--- DATA SUPPLIED ---
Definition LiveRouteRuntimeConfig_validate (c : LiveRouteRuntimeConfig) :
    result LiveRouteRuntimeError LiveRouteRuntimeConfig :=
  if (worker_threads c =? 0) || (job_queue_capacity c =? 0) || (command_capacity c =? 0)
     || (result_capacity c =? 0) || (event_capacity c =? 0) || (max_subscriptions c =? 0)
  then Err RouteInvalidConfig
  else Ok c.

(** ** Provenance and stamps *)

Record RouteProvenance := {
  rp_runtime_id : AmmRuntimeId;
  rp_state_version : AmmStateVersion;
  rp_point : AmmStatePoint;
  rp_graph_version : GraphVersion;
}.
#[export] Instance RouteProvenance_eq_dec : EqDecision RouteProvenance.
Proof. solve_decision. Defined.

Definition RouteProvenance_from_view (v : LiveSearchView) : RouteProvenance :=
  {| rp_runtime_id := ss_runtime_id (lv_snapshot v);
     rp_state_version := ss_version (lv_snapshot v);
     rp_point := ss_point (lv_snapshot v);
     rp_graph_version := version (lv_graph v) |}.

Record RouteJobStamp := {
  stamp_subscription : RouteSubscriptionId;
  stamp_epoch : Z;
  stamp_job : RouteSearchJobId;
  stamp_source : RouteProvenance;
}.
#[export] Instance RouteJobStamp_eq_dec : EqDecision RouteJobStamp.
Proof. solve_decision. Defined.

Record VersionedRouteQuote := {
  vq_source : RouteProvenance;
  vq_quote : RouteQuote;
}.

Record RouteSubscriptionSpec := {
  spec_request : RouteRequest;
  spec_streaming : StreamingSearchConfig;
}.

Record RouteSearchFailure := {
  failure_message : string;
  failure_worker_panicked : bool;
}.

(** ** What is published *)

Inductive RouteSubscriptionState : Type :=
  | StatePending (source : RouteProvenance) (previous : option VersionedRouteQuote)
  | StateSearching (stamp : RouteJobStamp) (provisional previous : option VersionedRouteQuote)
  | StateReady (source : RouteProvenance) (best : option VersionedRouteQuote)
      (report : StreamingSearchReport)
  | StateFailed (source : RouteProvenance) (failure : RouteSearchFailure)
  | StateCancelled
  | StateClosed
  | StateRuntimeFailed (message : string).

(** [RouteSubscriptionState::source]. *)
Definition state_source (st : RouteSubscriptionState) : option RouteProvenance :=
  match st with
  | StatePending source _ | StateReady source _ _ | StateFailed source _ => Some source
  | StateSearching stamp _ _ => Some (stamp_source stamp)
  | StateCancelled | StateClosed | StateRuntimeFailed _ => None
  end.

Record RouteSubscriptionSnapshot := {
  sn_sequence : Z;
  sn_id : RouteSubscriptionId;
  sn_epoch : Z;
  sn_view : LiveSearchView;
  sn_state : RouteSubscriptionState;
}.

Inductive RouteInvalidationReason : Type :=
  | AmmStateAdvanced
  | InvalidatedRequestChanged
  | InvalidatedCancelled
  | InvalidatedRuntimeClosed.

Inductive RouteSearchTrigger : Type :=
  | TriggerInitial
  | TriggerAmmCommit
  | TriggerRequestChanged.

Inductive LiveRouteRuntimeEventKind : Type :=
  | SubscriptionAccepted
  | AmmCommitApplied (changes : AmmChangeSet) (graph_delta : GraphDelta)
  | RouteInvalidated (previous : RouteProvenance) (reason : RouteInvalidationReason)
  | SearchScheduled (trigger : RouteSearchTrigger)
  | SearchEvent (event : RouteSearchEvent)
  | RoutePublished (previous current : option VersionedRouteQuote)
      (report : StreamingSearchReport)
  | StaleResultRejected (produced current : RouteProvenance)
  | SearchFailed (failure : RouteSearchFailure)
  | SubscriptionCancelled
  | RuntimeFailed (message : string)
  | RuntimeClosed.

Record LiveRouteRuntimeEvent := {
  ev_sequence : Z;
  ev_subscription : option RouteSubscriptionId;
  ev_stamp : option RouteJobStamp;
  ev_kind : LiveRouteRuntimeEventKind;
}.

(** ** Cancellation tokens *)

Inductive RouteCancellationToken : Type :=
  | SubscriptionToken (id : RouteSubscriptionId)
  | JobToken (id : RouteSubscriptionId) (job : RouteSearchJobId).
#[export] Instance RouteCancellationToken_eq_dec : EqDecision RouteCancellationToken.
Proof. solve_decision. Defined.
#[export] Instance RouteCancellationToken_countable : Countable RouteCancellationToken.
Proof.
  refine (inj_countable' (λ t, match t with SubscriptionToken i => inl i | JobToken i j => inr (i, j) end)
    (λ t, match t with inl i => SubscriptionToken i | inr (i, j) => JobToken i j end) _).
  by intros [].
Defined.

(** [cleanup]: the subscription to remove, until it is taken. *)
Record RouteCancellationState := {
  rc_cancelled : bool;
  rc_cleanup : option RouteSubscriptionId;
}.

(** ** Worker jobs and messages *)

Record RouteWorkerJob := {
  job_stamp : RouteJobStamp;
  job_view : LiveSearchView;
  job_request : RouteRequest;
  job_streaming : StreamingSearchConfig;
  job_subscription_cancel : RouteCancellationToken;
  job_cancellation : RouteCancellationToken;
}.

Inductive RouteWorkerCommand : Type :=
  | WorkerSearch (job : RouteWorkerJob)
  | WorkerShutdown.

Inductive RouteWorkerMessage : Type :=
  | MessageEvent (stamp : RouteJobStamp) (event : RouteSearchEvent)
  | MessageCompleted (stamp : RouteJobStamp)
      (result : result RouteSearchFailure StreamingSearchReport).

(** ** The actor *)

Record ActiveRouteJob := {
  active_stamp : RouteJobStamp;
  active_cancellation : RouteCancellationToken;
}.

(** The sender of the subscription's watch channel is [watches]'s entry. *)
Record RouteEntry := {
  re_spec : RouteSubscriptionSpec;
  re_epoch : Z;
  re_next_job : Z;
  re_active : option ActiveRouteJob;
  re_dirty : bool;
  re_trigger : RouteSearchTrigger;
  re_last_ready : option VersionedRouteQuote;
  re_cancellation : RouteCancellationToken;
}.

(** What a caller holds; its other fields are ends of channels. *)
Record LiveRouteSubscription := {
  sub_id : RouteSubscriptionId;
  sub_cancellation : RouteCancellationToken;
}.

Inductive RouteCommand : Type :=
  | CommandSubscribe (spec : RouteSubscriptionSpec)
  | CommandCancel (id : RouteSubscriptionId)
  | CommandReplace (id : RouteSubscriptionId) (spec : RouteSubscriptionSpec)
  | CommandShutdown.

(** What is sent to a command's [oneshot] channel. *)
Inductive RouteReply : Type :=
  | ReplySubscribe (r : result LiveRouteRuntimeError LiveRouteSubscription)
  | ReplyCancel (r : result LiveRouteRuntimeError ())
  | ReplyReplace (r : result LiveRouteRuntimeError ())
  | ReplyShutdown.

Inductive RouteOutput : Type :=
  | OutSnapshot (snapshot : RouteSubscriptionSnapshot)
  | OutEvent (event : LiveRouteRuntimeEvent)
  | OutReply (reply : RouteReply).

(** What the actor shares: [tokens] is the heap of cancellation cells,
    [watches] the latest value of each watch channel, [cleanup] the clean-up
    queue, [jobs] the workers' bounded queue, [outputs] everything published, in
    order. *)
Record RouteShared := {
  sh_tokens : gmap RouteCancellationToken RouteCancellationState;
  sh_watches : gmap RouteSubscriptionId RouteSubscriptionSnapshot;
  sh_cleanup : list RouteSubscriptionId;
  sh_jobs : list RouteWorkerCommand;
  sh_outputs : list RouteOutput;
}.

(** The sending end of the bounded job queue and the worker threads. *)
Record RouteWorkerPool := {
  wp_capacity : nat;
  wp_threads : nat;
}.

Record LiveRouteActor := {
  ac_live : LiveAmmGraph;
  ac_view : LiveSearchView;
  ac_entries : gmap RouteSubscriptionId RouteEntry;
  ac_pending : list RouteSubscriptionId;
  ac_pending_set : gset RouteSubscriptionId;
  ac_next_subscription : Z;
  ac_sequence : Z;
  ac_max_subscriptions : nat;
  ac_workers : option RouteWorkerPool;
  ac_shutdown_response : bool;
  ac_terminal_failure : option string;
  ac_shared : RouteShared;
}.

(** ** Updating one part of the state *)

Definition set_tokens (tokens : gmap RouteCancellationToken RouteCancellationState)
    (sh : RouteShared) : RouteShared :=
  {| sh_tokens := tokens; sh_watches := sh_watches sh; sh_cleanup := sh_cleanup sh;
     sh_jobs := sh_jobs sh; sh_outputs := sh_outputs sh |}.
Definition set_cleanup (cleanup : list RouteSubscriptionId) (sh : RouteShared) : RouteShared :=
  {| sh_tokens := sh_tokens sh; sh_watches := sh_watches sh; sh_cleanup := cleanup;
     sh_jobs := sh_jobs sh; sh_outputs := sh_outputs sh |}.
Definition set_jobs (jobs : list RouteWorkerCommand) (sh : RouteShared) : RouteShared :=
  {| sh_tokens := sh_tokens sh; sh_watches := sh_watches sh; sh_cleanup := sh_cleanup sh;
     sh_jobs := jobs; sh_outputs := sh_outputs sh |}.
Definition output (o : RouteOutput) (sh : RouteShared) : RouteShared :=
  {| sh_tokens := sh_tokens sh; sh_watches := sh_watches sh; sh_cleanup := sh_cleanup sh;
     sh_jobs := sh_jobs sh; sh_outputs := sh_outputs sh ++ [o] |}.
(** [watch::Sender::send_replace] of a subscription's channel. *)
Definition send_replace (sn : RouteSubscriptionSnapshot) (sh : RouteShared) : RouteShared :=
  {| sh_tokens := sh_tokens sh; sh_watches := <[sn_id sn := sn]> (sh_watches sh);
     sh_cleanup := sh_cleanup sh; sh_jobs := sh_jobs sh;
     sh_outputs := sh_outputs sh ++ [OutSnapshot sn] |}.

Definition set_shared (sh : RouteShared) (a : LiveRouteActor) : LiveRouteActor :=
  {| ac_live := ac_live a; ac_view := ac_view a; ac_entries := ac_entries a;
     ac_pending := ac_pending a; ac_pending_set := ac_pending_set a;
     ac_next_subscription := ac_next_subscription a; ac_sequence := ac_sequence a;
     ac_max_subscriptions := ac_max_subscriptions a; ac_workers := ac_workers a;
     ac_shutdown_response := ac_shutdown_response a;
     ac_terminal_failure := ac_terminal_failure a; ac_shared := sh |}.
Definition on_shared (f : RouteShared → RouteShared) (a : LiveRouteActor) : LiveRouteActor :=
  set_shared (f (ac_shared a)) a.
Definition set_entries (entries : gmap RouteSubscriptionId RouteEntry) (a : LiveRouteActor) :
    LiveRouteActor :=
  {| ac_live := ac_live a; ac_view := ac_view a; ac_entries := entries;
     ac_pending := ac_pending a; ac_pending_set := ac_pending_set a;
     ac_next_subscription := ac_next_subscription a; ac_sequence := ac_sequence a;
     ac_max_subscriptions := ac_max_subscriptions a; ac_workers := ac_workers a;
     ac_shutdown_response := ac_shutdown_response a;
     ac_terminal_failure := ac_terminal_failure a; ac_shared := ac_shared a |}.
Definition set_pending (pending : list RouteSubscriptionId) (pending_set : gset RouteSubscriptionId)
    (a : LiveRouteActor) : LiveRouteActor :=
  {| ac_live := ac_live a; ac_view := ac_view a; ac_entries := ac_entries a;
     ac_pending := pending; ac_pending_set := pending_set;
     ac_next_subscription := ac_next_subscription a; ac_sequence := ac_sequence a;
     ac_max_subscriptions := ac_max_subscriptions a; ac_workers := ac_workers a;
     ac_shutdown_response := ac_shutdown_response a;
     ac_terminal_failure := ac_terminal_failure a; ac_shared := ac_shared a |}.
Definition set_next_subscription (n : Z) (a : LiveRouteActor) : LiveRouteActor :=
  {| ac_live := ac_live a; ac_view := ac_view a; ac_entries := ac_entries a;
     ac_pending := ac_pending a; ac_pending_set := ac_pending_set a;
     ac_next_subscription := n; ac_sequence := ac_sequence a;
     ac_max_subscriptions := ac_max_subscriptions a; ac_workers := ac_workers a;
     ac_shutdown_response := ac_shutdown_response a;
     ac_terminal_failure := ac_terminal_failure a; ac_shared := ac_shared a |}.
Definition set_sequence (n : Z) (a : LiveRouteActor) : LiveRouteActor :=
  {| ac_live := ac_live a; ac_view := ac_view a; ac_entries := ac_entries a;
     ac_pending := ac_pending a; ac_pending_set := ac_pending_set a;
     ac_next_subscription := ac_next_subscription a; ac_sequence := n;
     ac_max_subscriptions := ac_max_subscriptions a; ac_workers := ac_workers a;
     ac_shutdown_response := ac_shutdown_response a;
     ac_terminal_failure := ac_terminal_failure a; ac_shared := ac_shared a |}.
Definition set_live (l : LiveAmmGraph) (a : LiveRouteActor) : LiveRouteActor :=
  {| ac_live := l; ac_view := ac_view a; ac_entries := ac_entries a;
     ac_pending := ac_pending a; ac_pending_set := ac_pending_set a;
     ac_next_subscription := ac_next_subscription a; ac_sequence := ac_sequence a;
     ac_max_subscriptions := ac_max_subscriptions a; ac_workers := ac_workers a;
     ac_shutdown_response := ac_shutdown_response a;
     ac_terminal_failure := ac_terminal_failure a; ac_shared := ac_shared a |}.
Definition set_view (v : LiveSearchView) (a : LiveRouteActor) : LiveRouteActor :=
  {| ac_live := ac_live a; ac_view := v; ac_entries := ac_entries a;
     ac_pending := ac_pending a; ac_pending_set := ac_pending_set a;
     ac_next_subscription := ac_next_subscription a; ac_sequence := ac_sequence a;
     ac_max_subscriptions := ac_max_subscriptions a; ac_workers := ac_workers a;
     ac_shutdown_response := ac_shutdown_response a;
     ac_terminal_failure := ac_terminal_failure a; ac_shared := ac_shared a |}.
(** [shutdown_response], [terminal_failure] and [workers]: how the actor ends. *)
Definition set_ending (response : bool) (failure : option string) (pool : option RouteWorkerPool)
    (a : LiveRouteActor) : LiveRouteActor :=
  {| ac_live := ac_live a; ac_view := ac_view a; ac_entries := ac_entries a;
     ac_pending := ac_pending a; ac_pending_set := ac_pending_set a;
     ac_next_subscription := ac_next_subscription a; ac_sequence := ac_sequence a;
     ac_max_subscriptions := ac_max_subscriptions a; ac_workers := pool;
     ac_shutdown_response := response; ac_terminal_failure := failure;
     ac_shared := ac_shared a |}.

---

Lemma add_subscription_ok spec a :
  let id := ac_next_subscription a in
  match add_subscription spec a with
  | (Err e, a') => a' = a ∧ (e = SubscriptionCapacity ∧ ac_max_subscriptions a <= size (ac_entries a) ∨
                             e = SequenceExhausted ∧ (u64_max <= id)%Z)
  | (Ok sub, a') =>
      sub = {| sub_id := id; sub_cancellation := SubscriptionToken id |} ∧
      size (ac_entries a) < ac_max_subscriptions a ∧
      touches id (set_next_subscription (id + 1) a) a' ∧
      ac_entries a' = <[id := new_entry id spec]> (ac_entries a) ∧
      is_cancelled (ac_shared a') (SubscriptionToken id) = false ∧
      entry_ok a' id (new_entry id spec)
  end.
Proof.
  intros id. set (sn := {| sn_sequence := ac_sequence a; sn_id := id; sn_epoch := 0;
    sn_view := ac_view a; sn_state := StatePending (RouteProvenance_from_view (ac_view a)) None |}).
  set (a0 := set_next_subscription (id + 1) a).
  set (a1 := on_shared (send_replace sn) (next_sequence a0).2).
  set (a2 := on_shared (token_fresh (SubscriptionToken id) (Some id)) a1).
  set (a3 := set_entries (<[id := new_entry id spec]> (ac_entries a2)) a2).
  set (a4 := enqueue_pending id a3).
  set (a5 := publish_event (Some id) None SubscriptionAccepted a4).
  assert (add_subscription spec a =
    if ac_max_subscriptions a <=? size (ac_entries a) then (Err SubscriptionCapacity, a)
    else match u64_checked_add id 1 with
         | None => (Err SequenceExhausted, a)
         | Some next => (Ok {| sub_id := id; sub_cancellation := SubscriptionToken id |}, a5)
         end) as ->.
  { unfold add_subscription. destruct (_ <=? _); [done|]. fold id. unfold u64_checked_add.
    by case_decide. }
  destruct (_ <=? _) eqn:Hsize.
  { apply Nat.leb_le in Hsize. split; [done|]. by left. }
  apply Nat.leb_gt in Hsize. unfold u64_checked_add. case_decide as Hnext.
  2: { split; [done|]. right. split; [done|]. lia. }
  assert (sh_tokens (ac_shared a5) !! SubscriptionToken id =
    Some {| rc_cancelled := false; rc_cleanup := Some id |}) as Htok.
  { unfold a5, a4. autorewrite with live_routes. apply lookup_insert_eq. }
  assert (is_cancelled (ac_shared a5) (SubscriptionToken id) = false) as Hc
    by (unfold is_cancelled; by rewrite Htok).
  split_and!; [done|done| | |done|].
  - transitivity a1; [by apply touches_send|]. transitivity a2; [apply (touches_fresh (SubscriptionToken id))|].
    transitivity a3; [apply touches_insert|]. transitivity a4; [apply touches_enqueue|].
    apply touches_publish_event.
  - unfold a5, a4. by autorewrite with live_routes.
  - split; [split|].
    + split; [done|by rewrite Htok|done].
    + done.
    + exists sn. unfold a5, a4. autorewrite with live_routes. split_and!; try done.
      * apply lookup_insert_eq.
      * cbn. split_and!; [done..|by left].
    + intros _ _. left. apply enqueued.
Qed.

--- TASK GOAL ---
Output the material above exactly, but only from the line that carries "ac_next_subscription : Z;" through the line that carries "sh_jobs := sh_jobs sh; sh_outputs := sh_outputs sh ++".

--- ANSWER BELOW ---
  ac_next_subscription : Z;
  ac_sequence : Z;
  ac_max_subscriptions : nat;
  ac_workers : option RouteWorkerPool;
  ac_shutdown_response : bool;
  ac_terminal_failure : option string;
  ac_shared : RouteShared;
}.

(** ** Updating one part of the state *)

Definition set_tokens (tokens : gmap RouteCancellationToken RouteCancellationState)
    (sh : RouteShared) : RouteShared :=
  {| sh_tokens := tokens; sh_watches := sh_watches sh; sh_cleanup := sh_cleanup sh;
     sh_jobs := sh_jobs sh; sh_outputs := sh_outputs sh |}.
Definition set_cleanup (cleanup : list RouteSubscriptionId) (sh : RouteShared) : RouteShared :=
  {| sh_tokens := sh_tokens sh; sh_watches := sh_watches sh; sh_cleanup := cleanup;
     sh_jobs := sh_jobs sh; sh_outputs := sh_outputs sh |}.
Definition set_jobs (jobs : list RouteWorkerCommand) (sh : RouteShared) : RouteShared :=
  {| sh_tokens := sh_tokens sh; sh_watches := sh_watches sh; sh_cleanup := sh_cleanup sh;
     sh_jobs := jobs; sh_outputs := sh_outputs sh |}.
Definition output (o : RouteOutput) (sh : RouteShared) : RouteShared :=
  {| sh_tokens := sh_tokens sh; sh_watches := sh_watches sh; sh_cleanup := sh_cleanup sh;
     sh_jobs := sh_jobs sh; sh_outputs := sh_outputs sh ++ [o] |}.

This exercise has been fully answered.